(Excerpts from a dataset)
--------------------------------

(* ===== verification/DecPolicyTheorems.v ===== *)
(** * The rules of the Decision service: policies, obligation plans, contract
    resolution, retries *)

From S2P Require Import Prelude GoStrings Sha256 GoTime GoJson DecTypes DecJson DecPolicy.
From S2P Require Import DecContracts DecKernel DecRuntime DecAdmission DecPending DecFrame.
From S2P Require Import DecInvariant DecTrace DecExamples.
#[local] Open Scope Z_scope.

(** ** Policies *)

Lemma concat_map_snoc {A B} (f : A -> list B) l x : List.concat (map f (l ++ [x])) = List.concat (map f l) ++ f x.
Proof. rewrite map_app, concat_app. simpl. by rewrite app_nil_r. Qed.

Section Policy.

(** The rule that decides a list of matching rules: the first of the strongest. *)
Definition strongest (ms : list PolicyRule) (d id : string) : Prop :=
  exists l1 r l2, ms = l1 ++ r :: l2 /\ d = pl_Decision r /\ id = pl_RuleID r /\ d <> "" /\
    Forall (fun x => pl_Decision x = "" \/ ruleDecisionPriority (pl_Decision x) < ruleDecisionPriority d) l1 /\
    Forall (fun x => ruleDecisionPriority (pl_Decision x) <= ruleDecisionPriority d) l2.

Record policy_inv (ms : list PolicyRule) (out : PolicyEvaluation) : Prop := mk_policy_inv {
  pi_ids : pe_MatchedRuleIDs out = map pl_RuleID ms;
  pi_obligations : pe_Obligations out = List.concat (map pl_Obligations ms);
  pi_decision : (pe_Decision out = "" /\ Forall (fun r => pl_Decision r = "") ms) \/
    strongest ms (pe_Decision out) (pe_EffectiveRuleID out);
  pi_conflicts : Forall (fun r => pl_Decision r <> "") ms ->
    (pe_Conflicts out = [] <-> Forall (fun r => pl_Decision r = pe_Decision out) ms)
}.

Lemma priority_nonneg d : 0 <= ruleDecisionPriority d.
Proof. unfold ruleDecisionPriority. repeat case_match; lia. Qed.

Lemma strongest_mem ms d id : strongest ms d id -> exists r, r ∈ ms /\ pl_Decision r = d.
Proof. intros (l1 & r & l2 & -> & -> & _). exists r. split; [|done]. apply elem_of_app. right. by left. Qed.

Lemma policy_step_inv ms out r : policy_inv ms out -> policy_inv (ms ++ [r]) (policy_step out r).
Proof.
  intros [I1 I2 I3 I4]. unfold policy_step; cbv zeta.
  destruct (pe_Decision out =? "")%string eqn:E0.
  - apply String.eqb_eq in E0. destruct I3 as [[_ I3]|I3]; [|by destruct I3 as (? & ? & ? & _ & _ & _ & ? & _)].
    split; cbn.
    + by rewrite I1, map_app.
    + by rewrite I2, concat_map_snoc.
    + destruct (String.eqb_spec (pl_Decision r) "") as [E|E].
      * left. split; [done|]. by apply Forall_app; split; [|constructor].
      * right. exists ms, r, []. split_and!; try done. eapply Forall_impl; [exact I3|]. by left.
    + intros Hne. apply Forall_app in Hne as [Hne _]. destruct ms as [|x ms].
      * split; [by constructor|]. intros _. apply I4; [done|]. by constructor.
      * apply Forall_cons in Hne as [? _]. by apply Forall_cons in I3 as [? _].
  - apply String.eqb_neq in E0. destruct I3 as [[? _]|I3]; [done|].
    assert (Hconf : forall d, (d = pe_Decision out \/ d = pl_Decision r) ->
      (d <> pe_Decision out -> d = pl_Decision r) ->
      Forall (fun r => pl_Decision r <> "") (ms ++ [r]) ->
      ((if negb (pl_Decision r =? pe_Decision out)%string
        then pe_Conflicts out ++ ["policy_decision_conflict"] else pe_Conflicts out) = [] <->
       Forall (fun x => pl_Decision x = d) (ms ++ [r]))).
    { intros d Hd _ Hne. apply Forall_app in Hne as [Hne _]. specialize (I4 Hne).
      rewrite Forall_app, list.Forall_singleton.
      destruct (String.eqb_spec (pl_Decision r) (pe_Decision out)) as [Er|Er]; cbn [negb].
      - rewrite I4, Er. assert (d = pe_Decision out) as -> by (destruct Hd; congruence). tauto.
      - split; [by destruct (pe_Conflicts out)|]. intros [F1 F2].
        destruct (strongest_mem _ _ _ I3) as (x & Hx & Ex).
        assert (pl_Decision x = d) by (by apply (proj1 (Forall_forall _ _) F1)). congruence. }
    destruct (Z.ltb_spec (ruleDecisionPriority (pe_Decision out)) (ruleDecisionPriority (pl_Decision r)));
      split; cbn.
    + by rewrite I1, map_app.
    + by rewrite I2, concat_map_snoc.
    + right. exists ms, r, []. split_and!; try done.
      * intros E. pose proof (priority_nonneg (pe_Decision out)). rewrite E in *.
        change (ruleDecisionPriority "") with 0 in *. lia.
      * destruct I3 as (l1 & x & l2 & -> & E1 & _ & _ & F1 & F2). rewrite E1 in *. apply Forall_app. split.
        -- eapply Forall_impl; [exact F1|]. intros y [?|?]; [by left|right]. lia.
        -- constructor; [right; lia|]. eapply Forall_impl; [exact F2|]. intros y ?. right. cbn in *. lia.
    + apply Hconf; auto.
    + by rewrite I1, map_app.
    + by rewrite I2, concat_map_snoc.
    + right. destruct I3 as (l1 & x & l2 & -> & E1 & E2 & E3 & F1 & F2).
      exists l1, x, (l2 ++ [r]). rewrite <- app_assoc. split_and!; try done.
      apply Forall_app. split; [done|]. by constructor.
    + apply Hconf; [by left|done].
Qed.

--------------------------------

What is needed is an exact copy of the lines above, from the one containing "- apply String.eqb_neq" through the one containing "destruct (strongest_mem _", with nothing added.

  - apply String.eqb_neq in E0. destruct I3 as [[? _]|I3]; [done|].
    assert (Hconf : forall d, (d = pe_Decision out \/ d = pl_Decision r) ->
      (d <> pe_Decision out -> d = pl_Decision r) ->
      Forall (fun r => pl_Decision r <> "") (ms ++ [r]) ->
      ((if negb (pl_Decision r =? pe_Decision out)%string
        then pe_Conflicts out ++ ["policy_decision_conflict"] else pe_Conflicts out) = [] <->
       Forall (fun x => pl_Decision x = d) (ms ++ [r]))).
    { intros d Hd _ Hne. apply Forall_app in Hne as [Hne _]. specialize (I4 Hne).
      rewrite Forall_app, list.Forall_singleton.
      destruct (String.eqb_spec (pl_Decision r) (pe_Decision out)) as [Er|Er]; cbn [negb].
      - rewrite I4, Er. assert (d = pe_Decision out) as -> by (destruct Hd; congruence). tauto.
      - split; [by destruct (pe_Conflicts out)|]. intros [F1 F2].
        destruct (strongest_mem _ _ _ I3) as (x & Hx & Ex).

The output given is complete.